> _MATERIAL TO PROCESS_
· · ·

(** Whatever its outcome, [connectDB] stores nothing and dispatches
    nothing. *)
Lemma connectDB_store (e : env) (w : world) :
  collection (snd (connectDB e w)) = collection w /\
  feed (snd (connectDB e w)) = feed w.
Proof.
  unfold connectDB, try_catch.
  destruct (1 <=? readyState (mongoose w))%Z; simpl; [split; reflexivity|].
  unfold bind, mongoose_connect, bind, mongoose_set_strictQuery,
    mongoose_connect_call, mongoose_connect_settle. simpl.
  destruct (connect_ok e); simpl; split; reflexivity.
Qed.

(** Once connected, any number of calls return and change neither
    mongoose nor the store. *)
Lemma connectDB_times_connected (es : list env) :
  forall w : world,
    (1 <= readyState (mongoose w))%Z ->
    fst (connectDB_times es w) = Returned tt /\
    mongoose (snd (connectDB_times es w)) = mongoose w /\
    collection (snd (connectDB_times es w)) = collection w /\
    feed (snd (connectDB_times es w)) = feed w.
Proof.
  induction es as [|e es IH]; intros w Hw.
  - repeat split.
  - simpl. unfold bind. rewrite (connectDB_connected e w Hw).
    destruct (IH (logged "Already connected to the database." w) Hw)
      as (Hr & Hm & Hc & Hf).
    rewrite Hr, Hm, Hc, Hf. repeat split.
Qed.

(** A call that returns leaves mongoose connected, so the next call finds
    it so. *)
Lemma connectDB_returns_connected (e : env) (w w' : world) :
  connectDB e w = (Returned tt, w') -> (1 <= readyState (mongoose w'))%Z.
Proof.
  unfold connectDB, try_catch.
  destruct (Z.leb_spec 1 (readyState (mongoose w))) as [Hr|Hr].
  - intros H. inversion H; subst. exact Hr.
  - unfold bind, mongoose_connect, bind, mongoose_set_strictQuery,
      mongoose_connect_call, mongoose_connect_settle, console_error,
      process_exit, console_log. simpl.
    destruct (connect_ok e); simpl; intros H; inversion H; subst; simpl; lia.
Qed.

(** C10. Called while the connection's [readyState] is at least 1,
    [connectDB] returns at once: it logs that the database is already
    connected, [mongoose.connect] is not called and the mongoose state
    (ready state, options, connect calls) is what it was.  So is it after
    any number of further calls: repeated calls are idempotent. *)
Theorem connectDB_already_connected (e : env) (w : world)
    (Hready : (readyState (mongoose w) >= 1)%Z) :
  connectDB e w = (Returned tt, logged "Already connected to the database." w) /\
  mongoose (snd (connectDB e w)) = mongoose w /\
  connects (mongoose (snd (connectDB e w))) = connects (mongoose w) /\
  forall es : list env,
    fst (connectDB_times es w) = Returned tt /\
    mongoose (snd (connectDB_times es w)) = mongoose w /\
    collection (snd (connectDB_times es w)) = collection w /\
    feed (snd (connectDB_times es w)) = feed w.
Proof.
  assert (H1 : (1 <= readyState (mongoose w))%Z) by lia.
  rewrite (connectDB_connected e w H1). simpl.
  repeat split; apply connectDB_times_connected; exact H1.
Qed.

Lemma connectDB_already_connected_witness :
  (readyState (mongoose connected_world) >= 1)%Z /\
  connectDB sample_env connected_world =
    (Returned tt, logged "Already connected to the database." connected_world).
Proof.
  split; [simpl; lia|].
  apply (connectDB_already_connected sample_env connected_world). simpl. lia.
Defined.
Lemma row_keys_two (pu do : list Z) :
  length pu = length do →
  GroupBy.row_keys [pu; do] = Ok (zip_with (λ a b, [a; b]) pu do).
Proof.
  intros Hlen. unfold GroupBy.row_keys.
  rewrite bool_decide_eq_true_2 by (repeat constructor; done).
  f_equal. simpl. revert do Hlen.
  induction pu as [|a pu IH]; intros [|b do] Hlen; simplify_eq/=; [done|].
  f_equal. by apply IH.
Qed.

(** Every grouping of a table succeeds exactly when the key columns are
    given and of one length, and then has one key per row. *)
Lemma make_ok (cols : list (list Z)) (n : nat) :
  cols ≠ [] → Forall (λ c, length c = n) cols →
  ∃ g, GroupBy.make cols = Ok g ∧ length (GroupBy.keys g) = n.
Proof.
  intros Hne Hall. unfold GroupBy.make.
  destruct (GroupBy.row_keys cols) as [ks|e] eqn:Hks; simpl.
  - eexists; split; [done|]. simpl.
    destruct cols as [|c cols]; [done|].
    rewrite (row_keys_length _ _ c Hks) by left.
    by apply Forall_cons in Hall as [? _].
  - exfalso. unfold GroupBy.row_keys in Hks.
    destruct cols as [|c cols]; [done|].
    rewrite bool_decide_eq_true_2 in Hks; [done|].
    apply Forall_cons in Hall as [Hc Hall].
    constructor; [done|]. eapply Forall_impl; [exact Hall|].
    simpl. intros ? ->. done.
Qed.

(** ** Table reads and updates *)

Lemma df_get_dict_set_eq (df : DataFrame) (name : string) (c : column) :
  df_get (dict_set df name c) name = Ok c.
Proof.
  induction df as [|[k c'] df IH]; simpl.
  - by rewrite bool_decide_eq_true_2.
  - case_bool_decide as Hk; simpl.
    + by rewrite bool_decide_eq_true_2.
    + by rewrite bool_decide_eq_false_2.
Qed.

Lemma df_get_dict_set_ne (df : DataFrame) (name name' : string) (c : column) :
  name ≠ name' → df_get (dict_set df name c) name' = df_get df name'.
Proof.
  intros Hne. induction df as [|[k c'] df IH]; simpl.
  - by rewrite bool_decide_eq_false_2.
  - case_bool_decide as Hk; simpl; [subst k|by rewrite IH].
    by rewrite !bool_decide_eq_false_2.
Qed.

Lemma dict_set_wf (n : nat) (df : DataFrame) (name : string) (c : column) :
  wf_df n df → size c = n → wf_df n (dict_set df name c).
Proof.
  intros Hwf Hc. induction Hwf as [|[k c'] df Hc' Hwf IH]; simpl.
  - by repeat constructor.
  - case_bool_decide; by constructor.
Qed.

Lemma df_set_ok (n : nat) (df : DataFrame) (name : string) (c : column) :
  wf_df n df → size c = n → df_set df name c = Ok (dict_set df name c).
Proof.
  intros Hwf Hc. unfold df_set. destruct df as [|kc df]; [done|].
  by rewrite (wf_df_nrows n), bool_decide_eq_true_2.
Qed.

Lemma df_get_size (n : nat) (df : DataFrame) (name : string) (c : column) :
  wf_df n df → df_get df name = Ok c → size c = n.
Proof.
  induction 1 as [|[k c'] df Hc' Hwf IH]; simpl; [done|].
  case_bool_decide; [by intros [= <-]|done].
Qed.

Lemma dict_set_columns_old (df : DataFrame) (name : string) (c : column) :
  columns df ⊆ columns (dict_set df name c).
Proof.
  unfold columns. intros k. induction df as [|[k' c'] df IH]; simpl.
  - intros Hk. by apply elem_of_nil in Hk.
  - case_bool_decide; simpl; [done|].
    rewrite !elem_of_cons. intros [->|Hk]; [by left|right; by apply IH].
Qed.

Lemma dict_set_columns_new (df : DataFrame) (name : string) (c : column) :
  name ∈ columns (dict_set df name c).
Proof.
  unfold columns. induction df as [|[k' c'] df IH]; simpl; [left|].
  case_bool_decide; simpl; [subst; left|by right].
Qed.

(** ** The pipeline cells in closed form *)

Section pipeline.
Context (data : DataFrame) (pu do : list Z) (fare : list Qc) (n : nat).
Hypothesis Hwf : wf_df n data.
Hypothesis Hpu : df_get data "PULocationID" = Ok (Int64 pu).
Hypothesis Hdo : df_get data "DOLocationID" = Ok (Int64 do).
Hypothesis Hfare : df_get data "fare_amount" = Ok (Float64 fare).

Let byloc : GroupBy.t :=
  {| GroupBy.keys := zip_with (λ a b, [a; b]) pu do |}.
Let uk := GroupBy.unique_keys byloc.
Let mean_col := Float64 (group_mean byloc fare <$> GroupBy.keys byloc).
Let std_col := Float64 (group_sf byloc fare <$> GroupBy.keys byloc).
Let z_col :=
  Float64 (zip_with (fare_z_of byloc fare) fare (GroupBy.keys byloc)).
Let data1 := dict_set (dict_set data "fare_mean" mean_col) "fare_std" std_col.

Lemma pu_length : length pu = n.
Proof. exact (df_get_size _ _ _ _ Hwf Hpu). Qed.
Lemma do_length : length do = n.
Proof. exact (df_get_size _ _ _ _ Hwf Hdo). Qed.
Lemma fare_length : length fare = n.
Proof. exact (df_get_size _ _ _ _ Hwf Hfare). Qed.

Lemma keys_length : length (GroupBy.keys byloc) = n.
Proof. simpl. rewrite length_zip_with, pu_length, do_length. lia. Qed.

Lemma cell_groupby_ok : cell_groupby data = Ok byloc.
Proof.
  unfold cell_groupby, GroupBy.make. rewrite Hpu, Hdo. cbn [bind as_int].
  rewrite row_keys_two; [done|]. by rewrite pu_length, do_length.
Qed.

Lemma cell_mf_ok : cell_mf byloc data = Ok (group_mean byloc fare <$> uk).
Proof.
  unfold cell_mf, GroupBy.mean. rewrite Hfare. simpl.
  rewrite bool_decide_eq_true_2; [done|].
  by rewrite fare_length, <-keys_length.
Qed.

· · ·

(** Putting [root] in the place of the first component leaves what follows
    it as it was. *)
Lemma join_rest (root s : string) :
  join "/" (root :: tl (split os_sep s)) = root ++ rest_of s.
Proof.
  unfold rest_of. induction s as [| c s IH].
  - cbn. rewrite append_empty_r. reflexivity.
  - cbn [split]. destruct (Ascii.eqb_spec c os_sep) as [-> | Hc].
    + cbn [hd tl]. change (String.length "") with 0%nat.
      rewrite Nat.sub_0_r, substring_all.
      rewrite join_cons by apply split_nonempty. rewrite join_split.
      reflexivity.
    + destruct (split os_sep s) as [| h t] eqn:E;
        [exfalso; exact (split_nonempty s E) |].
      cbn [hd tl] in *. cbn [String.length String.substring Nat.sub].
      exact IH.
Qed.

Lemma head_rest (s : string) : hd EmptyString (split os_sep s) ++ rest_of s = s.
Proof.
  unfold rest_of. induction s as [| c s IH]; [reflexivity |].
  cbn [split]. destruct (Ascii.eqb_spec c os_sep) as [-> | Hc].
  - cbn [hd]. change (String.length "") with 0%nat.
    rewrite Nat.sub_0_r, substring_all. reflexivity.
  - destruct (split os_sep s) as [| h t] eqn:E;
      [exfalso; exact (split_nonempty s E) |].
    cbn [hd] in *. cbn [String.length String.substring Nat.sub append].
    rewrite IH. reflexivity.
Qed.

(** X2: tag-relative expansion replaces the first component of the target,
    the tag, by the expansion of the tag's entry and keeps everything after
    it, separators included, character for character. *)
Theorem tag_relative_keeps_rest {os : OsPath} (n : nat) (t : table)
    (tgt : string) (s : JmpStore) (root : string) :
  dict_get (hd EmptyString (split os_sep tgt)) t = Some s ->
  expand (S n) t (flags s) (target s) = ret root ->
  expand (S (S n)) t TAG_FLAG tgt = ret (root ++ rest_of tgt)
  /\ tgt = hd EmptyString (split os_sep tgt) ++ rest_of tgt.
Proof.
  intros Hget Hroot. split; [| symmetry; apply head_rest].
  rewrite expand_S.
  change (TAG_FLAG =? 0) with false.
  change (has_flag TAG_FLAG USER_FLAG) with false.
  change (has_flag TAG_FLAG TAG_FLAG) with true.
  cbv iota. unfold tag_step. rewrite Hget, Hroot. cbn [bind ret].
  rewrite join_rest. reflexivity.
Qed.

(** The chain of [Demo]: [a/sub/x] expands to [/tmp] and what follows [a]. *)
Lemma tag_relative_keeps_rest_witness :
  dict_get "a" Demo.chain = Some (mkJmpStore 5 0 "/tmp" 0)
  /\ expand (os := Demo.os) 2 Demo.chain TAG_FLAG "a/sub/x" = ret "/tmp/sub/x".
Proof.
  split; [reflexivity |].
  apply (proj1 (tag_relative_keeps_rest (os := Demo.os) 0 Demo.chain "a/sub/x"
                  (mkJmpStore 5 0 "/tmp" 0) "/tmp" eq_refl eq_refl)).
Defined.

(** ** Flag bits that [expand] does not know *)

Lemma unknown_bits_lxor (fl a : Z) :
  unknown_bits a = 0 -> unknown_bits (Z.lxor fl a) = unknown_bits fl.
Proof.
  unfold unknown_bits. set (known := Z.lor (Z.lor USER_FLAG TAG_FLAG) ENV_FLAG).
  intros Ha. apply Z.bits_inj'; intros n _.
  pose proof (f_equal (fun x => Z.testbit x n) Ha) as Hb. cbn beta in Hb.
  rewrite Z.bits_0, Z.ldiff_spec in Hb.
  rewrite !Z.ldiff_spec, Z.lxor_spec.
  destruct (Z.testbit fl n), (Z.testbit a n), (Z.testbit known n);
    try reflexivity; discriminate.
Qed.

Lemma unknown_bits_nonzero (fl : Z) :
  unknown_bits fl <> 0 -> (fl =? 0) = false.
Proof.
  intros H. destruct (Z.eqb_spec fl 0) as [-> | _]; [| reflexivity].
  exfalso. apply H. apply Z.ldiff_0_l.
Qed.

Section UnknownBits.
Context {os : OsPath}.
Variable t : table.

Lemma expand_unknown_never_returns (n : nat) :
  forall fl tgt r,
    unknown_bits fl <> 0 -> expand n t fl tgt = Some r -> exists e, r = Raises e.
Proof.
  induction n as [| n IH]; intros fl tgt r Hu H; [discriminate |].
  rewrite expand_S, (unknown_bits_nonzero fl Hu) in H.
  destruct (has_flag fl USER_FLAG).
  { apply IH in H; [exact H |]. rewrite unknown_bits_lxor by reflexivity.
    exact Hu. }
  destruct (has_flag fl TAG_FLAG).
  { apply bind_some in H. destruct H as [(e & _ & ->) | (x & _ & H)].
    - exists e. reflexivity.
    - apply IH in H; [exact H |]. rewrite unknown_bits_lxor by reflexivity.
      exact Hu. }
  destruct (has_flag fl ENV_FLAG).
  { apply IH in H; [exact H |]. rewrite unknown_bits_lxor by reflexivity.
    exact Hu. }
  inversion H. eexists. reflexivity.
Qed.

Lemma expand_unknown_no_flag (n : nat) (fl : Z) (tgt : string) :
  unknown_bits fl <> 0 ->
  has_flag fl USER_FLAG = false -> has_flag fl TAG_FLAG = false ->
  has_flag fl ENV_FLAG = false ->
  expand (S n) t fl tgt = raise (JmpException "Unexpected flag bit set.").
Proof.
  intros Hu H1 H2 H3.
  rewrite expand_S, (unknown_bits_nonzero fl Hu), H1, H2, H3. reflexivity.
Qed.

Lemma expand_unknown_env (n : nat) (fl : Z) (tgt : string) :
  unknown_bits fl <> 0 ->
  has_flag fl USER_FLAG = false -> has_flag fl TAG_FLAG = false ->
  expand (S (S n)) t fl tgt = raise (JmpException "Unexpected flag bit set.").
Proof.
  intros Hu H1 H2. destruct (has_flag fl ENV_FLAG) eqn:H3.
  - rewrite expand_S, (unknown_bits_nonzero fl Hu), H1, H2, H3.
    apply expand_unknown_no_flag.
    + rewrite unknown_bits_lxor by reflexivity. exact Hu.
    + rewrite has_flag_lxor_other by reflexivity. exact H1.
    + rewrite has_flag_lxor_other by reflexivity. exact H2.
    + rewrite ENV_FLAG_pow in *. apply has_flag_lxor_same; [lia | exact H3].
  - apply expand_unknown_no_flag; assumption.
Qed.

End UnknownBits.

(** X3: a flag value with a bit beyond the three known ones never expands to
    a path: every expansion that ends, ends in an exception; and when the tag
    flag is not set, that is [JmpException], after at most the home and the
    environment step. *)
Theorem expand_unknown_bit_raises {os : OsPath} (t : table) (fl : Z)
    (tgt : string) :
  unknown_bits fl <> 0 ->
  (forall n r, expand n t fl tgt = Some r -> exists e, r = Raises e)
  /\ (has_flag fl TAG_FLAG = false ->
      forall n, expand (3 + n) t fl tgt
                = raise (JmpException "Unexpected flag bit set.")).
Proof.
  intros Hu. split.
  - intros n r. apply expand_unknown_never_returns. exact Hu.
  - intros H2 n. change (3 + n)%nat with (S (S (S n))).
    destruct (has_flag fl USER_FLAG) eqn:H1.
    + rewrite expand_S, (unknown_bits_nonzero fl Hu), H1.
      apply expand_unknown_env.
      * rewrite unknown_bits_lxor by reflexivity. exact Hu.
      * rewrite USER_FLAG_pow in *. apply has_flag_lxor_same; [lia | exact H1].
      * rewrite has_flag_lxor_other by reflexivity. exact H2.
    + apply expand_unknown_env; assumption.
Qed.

· · ·

> _WHAT TO PRODUCE_
For the string "right", go through the entries above and copy each line where it occurs.

> _TASK SOLUTION_
    rewrite !elem_of_cons. intros [->|Hk]; [by left|right; by apply IH].
  case_bool_decide; simpl; [subst; left|by right].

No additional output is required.